The Commission has put forward proposals to ensure the continued long-term supply of medicines from Great Britain to Northern Ireland and to address outstanding supply concerns in Cyprus, Ireland and Malta.
In the context of the Protocol on Ireland/Northern Ireland, this means that the same medicines will continue to be available in Northern Ireland at the same time as in the rest of the United Kingdom, while specific conditions ensure that UK-authorised medicines do not enter the Single Market.
In detail
With today’s proposed solution, the Commission is delivering on its intention to facilitate the implementation of the Protocol on Ireland/Northern Ireland on the ground, in line with the package of far-reaching solutions for Northern Ireland tabled on 13 October 2021. The EU will amend its own legislation on medicines to ensure that:
- Generic medicines (such as paracetamol) can be authorised under national UK procedures, in compliance with EU rules on medicines. People in Northern Ireland will have access to these medicines at the same time as people in the rest of the UK.
- People in Northern Ireland will also have access to innovative life-saving medicines (including new cancer medicines) at the same time as any other person in the UK. A ‘bridging solution’ will allow any new medicine authorised in the UK to be supplied to Northern Ireland, until the relevant authorisation is also given in the EU. This ‘bridging solution’ is in addition to the existing compassionate and emergency use mechanisms under EU law.
- All regulatory functions can remain in the UK if they are currently located there.
- For medicines brought into Northern Ireland from the rest of the UK, batch testing does not need to be repeated if it has already been carried out in Great Britain or the EU.
- No manufacturing authorisation or import licenses are needed for medicines supplied from Great Britain to Northern Ireland, subject to certain conditions.
- Authorisation by the UK regulator can allow companies located in Great Britain to use a single pack and leaflet when supplying markets in Great Britain and Northern Ireland. There would be no need for separate packaging.

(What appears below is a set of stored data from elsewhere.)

Lemma block32_rep st r h blk padbit : rep32 st r h -> all_bytes blk -> length blk = 16%nat -> padbit = 0 \/ padbit = 1 ->
  rep32 (block32 padbit st blk) r ((h + (le_word blk + padbit * 2 ^ 128)) * r).
Proof.
  destruct st as [hh rr ss0]. unfold rep32. cbn [hs rs ss]. intros (R & -> & -> & H & k & EH) Hb Hl Hp. unfold block32. cbn [hs rs ss].
  destruct (add_block32_value hh blk padbit H Hb ltac:(unfold len; lia) Hp) as [A EA].
  do 3 (split; [done|]). apply products32_value; [done..|]. intros d0 d1 d2 d3 d4 k1 D0 D1 D2 D3 D4 ED.
  apply reduce32_value; [done..|]. intros a b c d e k2 Ha Hb' Hc Hd He EC. split; [done|]. exists (k * value32 rr + k1 + k2). rewrite EC, ED, EA, EH. ring.
Qed.

Lemma emit32_rep st r h nonce : rep32 st r h -> length nonce = 4%nat -> Forall (fun w => 0 <= w < 2 ^ 32) nonce ->
  emit32 st nonce = le_bytes 16 (h mod p1305 + fold_right (fun w acc => w + 2 ^ 32 * acc) 0 nonce).
Proof.
  intros (_ & _ & _ & H & k & EH) Hl HN. destruct nonce as [|n0 [|n1 [|n2 [|n3 [|? ?]]]]]; try done. unfold emit32.
  apply carry32_value; [done|]. intros x k1 X EX. apply select32_value; [done|]. intros y Y EY.
  destruct (words32_value y Y) as (w0 & w1 & w2 & w3 & -> & W0 & W1 & W2 & W3 & k2 & EW). rewrite add_nonce32_value by done.
  rewrite <- (le_bytes_mod 16), <- (le_bytes_mod 16 (_ mod _ + _)). f_equal. change (256 ^ Z.of_nat 16) with (2 ^ 128). rewrite <- (Z_mod_plus_full _ k2). f_equal.
  replace (h mod p1305) with (value32 y); [rewrite EW; ring|]. rewrite EY, EX, EH. replace (h - k * p1305 - k1 * p1305) with (h + (- k - k1) * p1305) by ring. apply Z_mod_plus_full.
Qed.

#[export] Instance donna32_laws : PolyBackendLaws poly1305_internal32.
Proof.
  refine {| poly_rep := rep32 |}.
  - exact init32_rep.
  - intros st padbit input Hl. by apply blocks_loop_none.
  - intros st r h blk rest padbit Hr Hb Hl Hp. exists (block32 padbit st blk). split; [by apply block32_rep|by apply blocks_loop_cons].
  - exact emit32_rep.
Qed.
(* ===== verification/ChachaPoly.v ===== *)
(** * ChaCha20-Poly1305 ([src/crypto/zinc/chacha20poly1305.c])

    The authenticated encryption of the module: on a flat buffer (handshakes),
    in place on a scatter list (packets), and with the extended nonce of 24 bytes
    (cookies).  The code is composed of the stream cipher of [Chacha] and the
    authenticator of [Poly1305], for every back end of the latter and every
    variant of [Memneq].

    The in-place functions meet the pieces of a packet at arbitrary
    boundaries.  They keep the key stream of a block that is split between
    two pieces; the theorems show that the result does not depend on the
    boundaries and is the construction of RFC 8439. *)

From S2P Require Import Prelude Words Chacha Poly1305 Memneq Donna64 Donna32.
From stdpp Require Import list.
From Stdlib Require Import ZifyNat.
#[local] Open Scope Z_scope.

Definition POLY1305_MAC_SIZE : Z := 16.
Definition POLY1305_KEY_SIZE : Z := 32.
Definition INT_MAX : Z := 2 ^ 31 - 1.

(** ** The code *)

Section AEAD.

Context {I : Type} `{PolyBackend I}.

(** [uninit] is the uninitialised [poly1305_state] on the stack; the other two
    arguments are the configuration of the comparison. *)
Context (uninit : poly1305_ctx I) (unaligned long8 : bool).

(** [(0x10 - n) & 0xf] bytes of [pad0]. *)
Definition pad16 (n : Z) : list Z := zeros (Z.land (u64 (0x10 - n)) 0xf).

(** From [chacha20_init] to the padding of the associated data. *)
Definition aead_begin (key : list Z) (nonce : Z) (ad : list Z) : list Z * poly1305_ctx I :=
  let st := chacha20_init key nonce in
  let '(block0, st) := chacha20 st (zeros POLY1305_KEY_SIZE) in
  let p := poly1305_init uninit block0 in
  let p := poly1305_update p ad in
  let p := poly1305_update p (pad16 (len ad)) in
  (st, p).

(** From the padding of the text to the tag. *)
Definition aead_end (p : poly1305_ctx I) (ad_len text_len : Z) : list Z :=
  let p := poly1305_update p (pad16 text_len) in
  let p := poly1305_update p (le_bytes 8 ad_len ++ le_bytes 8 text_len) in
  poly1305_final p.

(** [__chacha20poly1305_encrypt]: the [src_len + 16] bytes at [dst].  [chacha20]
    takes a length of 32 bits; what it does not reach keeps the old contents of [dst]. *)
Definition chacha20poly1305_encrypt (dst src ad : list Z) (nonce : Z) (key : list Z) : list Z :=
  let '(st, p) := aead_begin key nonce ad in
  let '(out, _) := chacha20 st (firstn (Z.to_nat (u32 (len src))) src) in
  let ct := out ++ skipn (length out) (firstn (length src) dst) in
  let p := poly1305_update p ct in
  ct ++ aead_end p (len ad) (len src).

(** [__chacha20poly1305_decrypt]: the result and the bytes at [dst]. *)
Definition chacha20poly1305_decrypt (dst src ad : list Z) (nonce : Z) (key : list Z) : bool * list Z :=
  if len src <? POLY1305_MAC_SIZE then (false, dst)
  else
    let '(st, p) := aead_begin key nonce ad in
    let dst_len := len src - POLY1305_MAC_SIZE in
    let text := firstn (Z.to_nat dst_len) src in
    let p := poly1305_update p text in
    let mac := aead_end p (len ad) dst_len in
    let ret := crypto_memneq unaligned long8 mac (skipn (Z.to_nat dst_len) src) 16 in
    if ret =? 0 then
      let '(out, _) := chacha20 st (firstn (Z.to_nat (u32 dst_len)) text) in (true, out ++ skipn (length out) dst)
    else (false, dst).

Definition xchacha20poly1305_encrypt (dst src ad nonce key : list Z) : list Z :=
  let derived_key := concat (map (le_bytes 4) (hchacha20 nonce key)) in
  chacha20poly1305_encrypt dst src ad (get_unaligned_le64 16 nonce) derived_key.

Definition xchacha20poly1305_decrypt (dst src ad nonce key : list Z) : bool * list Z :=
  let derived_key := concat (map (le_bytes 4) (hchacha20 nonce key)) in
  chacha20poly1305_decrypt dst src ad (get_unaligned_le64 16 nonce) derived_key.

(** *** In place on a scatter list *)

(** The cipher between two pieces: its context, [b.chacha20_stream] and [partial]. *)
Record stream_state := Stream { chacha20_state : list Z; chacha20_stream : list Z; partial : Z }.

(** The part of a piece that completes a block begun in an earlier piece. *)
Definition crypt_partial (w : stream_state) (data : list Z) : list Z * list Z * Z :=
  if negb (partial w =? 0) then
    let l := Z.min (len data) (CHACHA20_BLOCK_SIZE - partial w) in
    (xor_bytes (firstn (Z.to_nat l) data) (skipn (Z.to_nat (partial w)) (chacha20_stream w)), skipn (Z.to_nat l) data,
     Z.land (partial w + l) (CHACHA20_BLOCK_SIZE - 1))
  else ([], data, partial w).

(** The full blocks, and everything of the last piece. *)
Definition crypt_blocks (st : list Z) (sl : Z) (data : list Z) : list Z * list Z * list Z :=
  if (len data >=? CHACHA20_BLOCK_SIZE) || (len data =? sl) then
    let l := if len data <? sl then Z.land (len data) (Z.lnot (CHACHA20_BLOCK_SIZE - 1)) else len data in
    let '(out, st) := chacha20 st (firstn (Z.to_nat l) data) in
    (out, skipn (Z.to_nat l) data, st)
  else ([], data, st).

(** The body of the loop, for the [length] bytes of a piece; [sl] bytes are left of the message. *)
Definition crypt_piece (w : stream_state) (sl : Z) (data : list Z) : list Z * stream_state :=
  let '(out1, data, partial) := crypt_partial w data in
  let '(out2, data, st) := crypt_blocks (chacha20_state w) sl data in
  if len data >? 0 then
    let '(stream, st) := chacha20 st (zeros CHACHA20_BLOCK_SIZE) in
    (out1 ++ out2 ++ xor_bytes data stream, Stream st stream (len data))
  else (out1 ++ out2, Stream st (chacha20_stream w) partial).

(** [for (sl = src_len; sl > 0 && sg_miter_next(&miter); sl -= miter.length)]:
    the pieces visited, those not visited, the authenticator and [sl]. *)
Fixpoint encrypt_walk (segs : list (list Z)) (sl : Z) (w : stream_state) (p : poly1305_ctx I) : list (list Z) * list (list Z) * poly1305_ctx I * Z :=
  match segs with
  | s :: rest =>
      if sl >? 0 then
        let length := Z.to_nat (Z.min sl (len s)) in
        let '(out, w) := crypt_piece w sl (firstn length s) in
        let s' := out ++ skipn length s in
        let p := poly1305_update p (firstn length s') in
        let '(seen, rest, p, sl) := encrypt_walk rest (sl - len s) w p in
        (s' :: seen, rest, p, sl)
      else ([], segs, p, sl)
  | [] => ([], [], p, sl)
  end.

(** The same loop of the decryption, which authenticates a piece before it decrypts it. *)
Fixpoint decrypt_walk (segs : list (list Z)) (sl : Z) (w : stream_state) (p : poly1305_ctx I) : list (list Z) * list (list Z) * poly1305_ctx I * Z :=
  match segs with
  | s :: rest =>
      if sl >? 0 then
        let length := Z.to_nat (Z.min sl (len s)) in
        let p := poly1305_update p (firstn length s) in
        let '(out, w) := crypt_piece w sl (firstn length s) in
        let '(seen, rest, p, sl) := decrypt_walk rest (sl - len s) w p in
        ((out ++ skipn length s) :: seen, rest, p, sl)
      else ([], segs, p, sl)
  | [] => ([], [], p, sl)
  end.

(** [scatterwalk_map_and_copy] to and from the list. *)
Fixpoint sg_write (segs : list (list Z)) (off : Z) (data : list Z) : list (list Z) :=
  match segs with
  | [] => []
  | s :: rest =>
      if len s <=? off then s :: sg_write rest (off - len s) data
      else let k := Z.to_nat (Z.min (len data) (len s - off)) in buf_set s off (firstn k data) :: sg_write rest 0 (skipn k data)
  end.
Definition sg_read (segs : list (list Z)) (off n : Z) : list Z := field off n (concat segs).

(** The piece visited last. *)
Fixpoint on_last {A} (f : A -> A) (l : list A) : list A :=
  match l with [] => [] | [x] => [f x] | x :: r => x :: on_last f r end.

Definition chacha20poly1305_encrypt_sg_inplace (segs : list (list Z)) (src_len : Z) (ad : list Z) (nonce : Z) (key : list Z) : bool * list (list Z) :=
  if src_len >? INT_MAX then (false, segs)
  else
    let '(st, p) := aead_begin key nonce ad in
    let '(seen, rest, p, sl) := encrypt_walk segs src_len (Stream st (zeros CHACHA20_BLOCK_SIZE) 0) p in
    let mac := aead_end p (len ad) src_len in
    if sl <=? - POLY1305_MAC_SIZE then (true, on_last (fun s => buf_set s (len s + sl) mac) seen ++ rest)
    else (true, sg_write (seen ++ rest) src_len mac).

Definition chacha20poly1305_decrypt_sg_inplace (segs : list (list Z)) (src_len : Z) (ad : list Z) (nonce : Z) (key : list Z) : bool * list (list Z) :=
  if (src_len <? POLY1305_MAC_SIZE) || (src_len >? INT_MAX) then (false, segs)
  else
    let src_len := src_len - POLY1305_MAC_SIZE in
    let '(st, p) := aead_begin key nonce ad in
    let '(seen, rest, p, sl) := decrypt_walk segs src_len (Stream st (zeros CHACHA20_BLOCK_SIZE) 0) p in
    let computed_mac := aead_end p (len ad) src_len in
    let read_mac := if sl <=? - POLY1305_MAC_SIZE then match last seen with Some s => field (len s + sl) POLY1305_MAC_SIZE s | None => [] end
                    else sg_read (seen ++ rest) src_len POLY1305_MAC_SIZE in
    (crypto_memneq unaligned long8 computed_mac read_mac 16 =? 0, seen ++ rest).

End AEAD.

(** ** RFC 8439, section 2.8 *)

Definition aead_otk (key : list Z) (nonce : Z) : list Z := firstn 32 (keystream (chacha_matrix key nonce) 1).

(** The text combined with the key stream from block 1 on. *)
Definition aead_crypt (key : list Z) (nonce : Z) (text : list Z) : list Z :=
  xor_bytes text (skipn 64 (keystream (chacha_matrix key nonce) (1 + blocks_of (length text)))).

Definition mac_data (ad ct : list Z) : list Z :=
  ad ++ zeros ((- len ad) mod 16) ++ ct ++ zeros ((- len ct) mod 16) ++ le_bytes 8 (len ad) ++ le_bytes 8 (len ct).

Definition aead_tag (key : list Z) (nonce : Z) (ad ct : list Z) : list Z := poly1305_spec (aead_otk key nonce) (mac_data ad ct).

Definition aead_encrypt (key : list Z) (nonce : Z) (ad text : list Z) : list Z :=
  let ct := aead_crypt key nonce text in ct ++ aead_tag key nonce ad ct.

Definition aead_decrypt (key : list Z) (nonce : Z) (ad msg : list Z) : option (list Z) :=
  if len msg <? 16 then None
  else
    let ct := firstn (length msg - 16) msg in
    if bool_decide (aead_tag key nonce ad ct = skipn (length msg - 16) msg) then Some (aead_crypt key nonce ct) else None.

(** * The key stream by position *)

Lemma land_block x : 0 <= x -> Z.land x 63 = x mod 64.
Proof. intros. change 63 with (Z.ones 6). by rewrite Z.land_ones. Qed.

Lemma land_not_block x : 0 <= x -> Z.land x (Z.lnot 63) = x - x mod 64.
Proof.
  intros Hx. change 63 with (Z.ones 6). change 64 with (2 ^ 6). rewrite <- Z.land_ones by done. rewrite <- Z.ldiff_land. pose proof (Z.sub_nocarry_ldiff x (Z.land x (Z.ones 6))) as E. rewrite E.
  - apply Z.bits_inj'. intros i Hi. rewrite !Z.ldiff_spec, Z.land_spec. by destruct (Z.testbit x i).
  - apply Z.bits_inj'. intros i Hi. rewrite Z.ldiff_spec, Z.land_spec, Z.bits_0. by destruct (Z.testbit x i), (Z.testbit (Z.ones 6) i).
Qed.

Section Positions.

Context (m : matrix) (Hm : square m) (Hc : 0 <= counter_of m < 2 ^ 32).

(** The block with the number [q], counted from the block of [m], and the state that produces it. *)
Definition state_at (q : nat) : matrix := with_counter (u32 (counter_of m + Z.of_nat q)) m.
Definition kbyte (i : nat) : Z := nth (i mod 64) (block_spec (state_at (i / 64))) 0.

(** [l] combined with the key stream from position [n] on. *)
Fixpoint xor_at (n : nat) (l : list Z) : list Z :=
  match l with [] => [] | b :: l' => Z.lxor b (kbyte n) :: xor_at (S n) l' end.

Lemma length_xor_at n l : length (xor_at n l) = length l.
Proof. revert n. induction l as [|b l IH]; intros n; cbn [xor_at length]; [done|by rewrite IH]. Qed.

Lemma xor_at_app n a b : xor_at n (a ++ b) = xor_at n a ++ xor_at (n + length a) b.
Proof.
  revert n. induction a as [|x a IH]; intros n; cbn [xor_at app length]; [by rewrite Nat.add_0_r|]. rewrite IH. by replace (n + S (length a))%nat with (S n + length a)%nat by lia.
Qed.

Lemma xor_at_twice n l : xor_at n (xor_at n l) = l.
Proof. revert n. induction l as [|b l IH]; intros n; cbn [xor_at]; [done|]. rewrite IH, Z.lxor_assoc, Z.lxor_nilpotent, Z.lxor_0_r. done. Qed.

Lemma state_at_square q : square (state_at q).
Proof. by apply square_with_counter. Qed.

Lemma counter_state_at q : counter_of (state_at q) = u32 (counter_of m + Z.of_nat q).
Proof. by apply counter_with_counter. Qed.

Lemma state_at_add q k : with_counter (u32 (counter_of (state_at q) + Z.of_nat k)) (state_at q) = state_at (q + k).
Proof. rewrite counter_state_at. unfold state_at. rewrite with_counter_twice. f_equal. unfold u32. rewrite Zplus_mod_idemp_l. f_equal. lia. Qed.

(** Inside a block. *)
Lemma xor_at_block q : forall a o, (o + length a <= 64)%nat -> xor_bytes a (skipn o (block_spec (state_at q))) = xor_at (64 * q + o) a.
Proof.
  induction a as [|b a IH]; intros o Ho; [done|]. cbn [length] in Ho. pose proof (length_block_spec (state_at q) (state_at_square q)) as L.
  destruct (lookup_lt_is_Some_2 (block_spec (state_at q)) o) as [y Ey]; [lia|]. rewrite (drop_S _ y) by done. cbn [xor_at]. unfold xor_bytes. cbn [zip_with]. f_equal.
  - unfold kbyte. replace ((64 * q + o) / 64)%nat with q by lia. replace ((64 * q + o) mod 64)%nat with o by lia. by erewrite nth_lookup_Some.
  - fold (xor_bytes a (skipn (S o) (block_spec (state_at q)))). rewrite IH by lia. f_equal. lia.
Qed.
(* ===== verification/Junk.v ===== *)
(** * Signature packets ([src/junk.c], [src/junk.h])

    The configuration strings I1..I5 describe packets by tags such as
    [<b 0xf6>], [<c>], [<r 16>] or [<qinit example.com>].  [jp_parse_tags]
    turns a string into tags, [jp_spec_setup] lays the tags out in one packet
    and keeps a modifier (a pointer into that packet) for each dynamic tag,
    [jp_spec_applymods] refreshes the dynamic parts before each use.

    Memory is explicit: the packet is the byte list of its allocation, a
    modifier holds an offset into it, and a store outside the allocation makes
    the whole operation [None].  Allocations take their outcome from a list of
    booleans, so the theorems cover every pattern of allocation failures. *)

From S2P Require Import Prelude Messages Buffer Imitate Sha256 Qinit.

(** ** Allocation *)

(** Computations that may allocate: the outcomes still to come are threaded;
    when the list is exhausted allocations succeed. *)
Definition alloc (A : Type) : Type := list bool -> A * list bool.

Definition kmalloc : alloc bool := fun a => match a with [] => (true, []) | b :: a' => (b, a') end.

(** A size that is negative as an [int] is a huge [size_t]: the request fails. *)
Definition kzalloc (size : Z) : alloc (option (list Z)) := fun a =>
  let '(ok, a) := kmalloc a in
  (if (ok : bool) && (0 <=? size) then Some (repeat 0 (Z.to_nat size)) else None, a).

(** ** Tags and modifiers *)

(** The modifier functions a [jp_modifier_func] pointer can refer to. *)
Inductive jp_modifier_func :=
| fn_pkt_counter | fn_unix_time | fn_random_byte
| fn_random_char | fn_random_digit
| fn_imitate_quic | fn_imitate_dns | fn_imitate_stun | fn_imitate_sip
| fn_qinit.

#[global] Instance jp_modifier_func_eq_dec : EqDecision jp_modifier_func.
Proof. solve_decision. Defined.

(** [struct jp_tag]; [NULL] pointers are [None]. *)
Record jp_tag := JpTag {
  tag_pkt : option (list Z); tag_func : option jp_modifier_func;
  tag_pkt_size : Z; tag_ctx : option (list Z)
}.

(** [struct jp_modifier]; [mod_buf] is the offset of [buf] in the packet. *)
Record jp_modifier := JpModifier {
  mod_func : jp_modifier_func; mod_buf : Z; mod_buf_len : Z; mod_ctx : option (list Z)
}.

(** [struct jp_spec]; [spec_mods] has [mods_size] entries. *)
Record jp_spec := JpSpec {
  spec_desc : option (list Z); spec_pkt : option (list Z);
  spec_mods : list jp_modifier; spec_pkt_size : Z
}.

Section Parse.

Context `{K : Kstrto}.

(** A tag allocated by [kzalloc] and added in front of the list. *)
Definition add_tag (t : jp_tag) (head : list jp_tag) : alloc (res (list jp_tag)) := fun a =>
  let '(ok, a) := kmalloc a in
  (if ok : bool then Ok (t :: head) else Err (- ENOMEM), a).

(** [for (i = len - 1; i >= 0; --i)]: digit pairs from the last to the first;
    each conversion sees two characters, a NUL having replaced the next pair. *)
Fixpoint b_loop (i : nat) (val pkt : list Z) : res (list Z) :=
  match i with
  | O => Ok pkt
  | S i' =>
      match kstrtou8_16 (firstn 2 (skipn (2 * i') val)) with
      | Ok b => b_loop i' val (b :: pkt)
      | Err _ => Err (- EINVAL)
      end
  end.

Definition parse_b_tag (val : option (list Z)) (head : list jp_tag) : alloc (res (list jp_tag)) := fun a =>
  match val with
  | None => (Err (- EINVAL), a)
  | Some val =>
      if negb (bool_decide (firstn 2 val = B "0x")) then (Err (- EINVAL), a)
      else
        let val := skipn 2 val in
        let n := len val in
        if (n =? 0) || negb (n mod 2 =? 0) then (Err (- EINVAL), a)
        else
          let n := n / 2 in
          let '(ok, a) := kmalloc a in
          if negb (ok : bool) then (Err (- ENOMEM), a)
          else
            match b_loop (Z.to_nat n) val [] with
            | Err e => (Err e, a)
            | Ok pkt => add_tag (JpTag (Some pkt) None n None) head a
            end
  end.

- Malta, Cyprus and Ireland will benefit from certain derogations for a three-year period. For example, during this period in these three countries, importers of medicines from the UK will not need to hold manufacturing authorisations, nor will these medicines need to be batch tested again if they have already been tested in the UK. This will give operators more time to adapt. Work on a long-term permanent solution is ongoing in the context of the EU’s Pharmaceutical Strategy.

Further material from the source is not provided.